(* ===== verification/CString.v ===== *)
(** * Memory and string routines (string.c, ulib.c, stosb/stosl of x86.h)

    Memory is a function from addresses to bytes.  The routines that move
    memory run on it, so that overlapping regions behave as in the C loops;
    the routines that only read strings take the reader of a string, a
    function from offsets to bytes, which is a region of memory or an array. *)

From S2P Require Import Prelude Layout.

Notation mem := (Z → Z) (only parsing).

(** ** stosb, stosl, memset *)

Fixpoint stosb (addr data : Z) (cnt : nat) (m : mem) : mem :=
  match cnt with
  | O => m
  | S cnt' => stosb (addr + 1) data cnt' (<[addr := u8 data]> m)
  end.

(** A 32-bit store, least significant byte first. *)
Definition store32 (addr data : Z) (m : mem) : mem :=
  <[addr + 3 := u8 (Z.shiftr data 24)]>
    (<[addr + 2 := u8 (Z.shiftr data 16)]>
      (<[addr + 1 := u8 (Z.shiftr data 8)]> (<[addr := u8 data]> m))).

Fixpoint stosl (addr data : Z) (cnt : nat) (m : mem) : mem :=
  match cnt with
  | O => m
  | S cnt' => stosl (addr + 4) data cnt' (store32 addr data m)
  end.

Definition memset (dst c n : Z) (m : mem) : mem :=
  if (dst mod 4 =? 0) && (n mod 4 =? 0) then
    let c := Z.land c 0xFF in
    stosl dst (Z.lor (Z.lor (Z.lor (Z.shiftl c 24) (Z.shiftl c 16)) (Z.shiftl c 8)) c)
      (Z.to_nat (n / 4)) m
  else stosb dst c (Z.to_nat n) m.

(** [memset] of ulib.c *)
Definition umemset (dst c n : Z) (m : mem) : mem := stosb dst c (Z.to_nat n) m.

(** ** memmove *)

(** [while(n-- > 0) *d++ = *s++] *)
Fixpoint copy_fwd (d s : Z) (n : nat) (m : mem) : mem :=
  match n with
  | O => m
  | S n' => copy_fwd (d + 1) (s + 1) n' (<[d := m s]> m)
  end.

(** [while(n-- > 0) *--d = *--s] *)
Fixpoint copy_bwd (d s : Z) (n : nat) (m : mem) : mem :=
  match n with
  | O => m
  | S n' => copy_bwd (d - 1) (s - 1) n' (<[d - 1 := m (s - 1)]> m)
  end.

Definition memmove (dst src n : Z) (m : mem) : mem :=
  if (src <? dst) && (dst <? src + n)
  then copy_bwd (dst + n) (src + n) (Z.to_nat n) m
  else copy_fwd dst src (Z.to_nat n) m.

Definition memcpy (dst src n : Z) (m : mem) : mem := memmove dst src n m.

(** [memmove] of ulib.c *)
Definition umemmove (dst src n : Z) (m : mem) : mem := copy_fwd dst src (Z.to_nat n) m.

(** ** memcmp *)

Fixpoint memcmp (s1 s2 : nat → Z) (n : nat) : Z :=
  match n with
  | O => 0
  | S n' =>
      if negb (s1 0%nat =? s2 0%nat) then s1 0%nat - s2 0%nat
      else memcmp (λ i, s1 (S i)) (λ i, s2 (S i)) n'
  end.

(** ** Strings *)

Fixpoint strncmp (p q : nat → Z) (n : nat) : Z :=
  match n with
  | O => 0
  | S n' =>
      if negb (p 0%nat =? 0) && (p 0%nat =? q 0%nat)
      then strncmp (λ i, p (S i)) (λ i, q (S i)) n'
      else u8 (p 0%nat) - u8 (q 0%nat)
  end.

(** The bytes [strncpy(s, t, n)] stores. *)
Fixpoint strncpy (t : nat → Z) (n : nat) : list Z :=
  match n with
  | O => []
  | S n' =>
      let c := t 0%nat in
      c :: (if c =? 0 then replicate n' 0 else strncpy (λ i, t (S i)) n')
  end.

(** The bytes [safestrcpy(s, t, n)] stores: the copy loop for [n - 1] bytes,
    then the terminating NUL. *)
Fixpoint safestrcpy_loop (t : nat → Z) (n : nat) : list Z :=
  match n with
  | O => [0]
  | S n' =>
      let c := t 0%nat in
      c :: (if c =? 0 then [0] else safestrcpy_loop (λ i, t (S i)) n')
  end.
Definition safestrcpy (t : nat → Z) (n : Z) : list Z :=
  if n <=? 0 then [] else safestrcpy_loop t (Z.to_nat (n - 1)).

(** [strlen], with fuel: the length of the string when a NUL is found. *)
Fixpoint strlen (fuel : nat) (s : nat → Z) : option Z :=
  match fuel with
  | O => None
  | S fuel' =>
      if s 0%nat =? 0 then Some 0 else n ← strlen fuel' (λ i, s (S i)); Some (n + 1)
  end.

(** [strcmp] of ulib.c *)
Fixpoint strcmp (fuel : nat) (p q : nat → Z) : option Z :=
  match fuel with
  | O => None
  | S fuel' =>
      if negb (p 0%nat =? 0) && (p 0%nat =? q 0%nat)
      then strcmp fuel' (λ i, p (S i)) (λ i, q (S i))
      else Some (u8 (p 0%nat) - u8 (q 0%nat))
  end.

(** The bytes [strcpy(s, t)] of ulib.c stores. *)
Fixpoint strcpy (fuel : nat) (t : nat → Z) : option (list Z) :=
  match fuel with
  | O => None
  | S fuel' =>
      if t 0%nat =? 0 then Some [0]
      else l ← strcpy fuel' (λ i, t (S i)); Some (t 0%nat :: l)
  end.

(** [strchr] of ulib.c: the offset of the first occurrence. *)
Fixpoint strchr (fuel : nat) (s : nat → Z) (c : Z) : option (option nat) :=
  match fuel with
  | O => None
  | S fuel' =>
      if s 0%nat =? 0 then Some None
      else if s 0%nat =? c then Some (Some 0%nat)
      else r ← strchr fuel' (λ i, s (S i)) c; Some (option_map S r)
  end.

(** [atoi] of ulib.c, on 32-bit integers. *)
Fixpoint atoi_loop (fuel : nat) (s : nat → Z) (n : Z) : option Z :=
  match fuel with
  | O => None
  | S fuel' =>
      if (48 <=? s 0%nat) && (s 0%nat <=? 57)
      then atoi_loop fuel' (λ i, s (S i)) (s32 (n * 10 + s 0%nat - 48))
      else Some n
  end.
Definition atoi (fuel : nat) (s : nat → Z) : option Z := atoi_loop fuel s 0.

(** [gets] of ulib.c ([ugets] here): [input] is what successive one-byte reads of descriptor 0
    return, [None] for a result below one. *)
Fixpoint gets_loop (room : nat) (input : list (option Z)) : list Z * list (option Z) :=
  match room with
  | O => ([0], input)
  | S room' =>
      match input with
      | Some c :: input' =>
          if (c =? 10) || (c =? 13) then ([c; 0], input')
          else let '(l, rest) := gets_loop room' input' in (c :: l, rest)
      | None :: input' => ([0], input')
      | [] => ([0], [])
      end
  end.
Definition ugets (max : Z) (input : list (option Z)) : list Z * list (option Z) :=
  gets_loop (Z.to_nat (max - 1)) input.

Your task
Reproduce exactly the lines above from the line with "if (dst mod 4 =? 0) && (n mod 4 =? 0) then" to the line with "(** [while(n-- > 0) *d++ = *s++] *)", including both, and add nothing.

Answer box
  if (dst mod 4 =? 0) && (n mod 4 =? 0) then
    let c := Z.land c 0xFF in
    stosl dst (Z.lor (Z.lor (Z.lor (Z.shiftl c 24) (Z.shiftl c 16)) (Z.shiftl c 8)) c)
      (Z.to_nat (n / 4)) m
  else stosb dst c (Z.to_nat n) m.

(** [memset] of ulib.c *)
Definition umemset (dst c n : Z) (m : mem) : mem := stosb dst c (Z.to_nat n) m.

(** ** memmove *)

(** [while(n-- > 0) *d++ = *s++] *)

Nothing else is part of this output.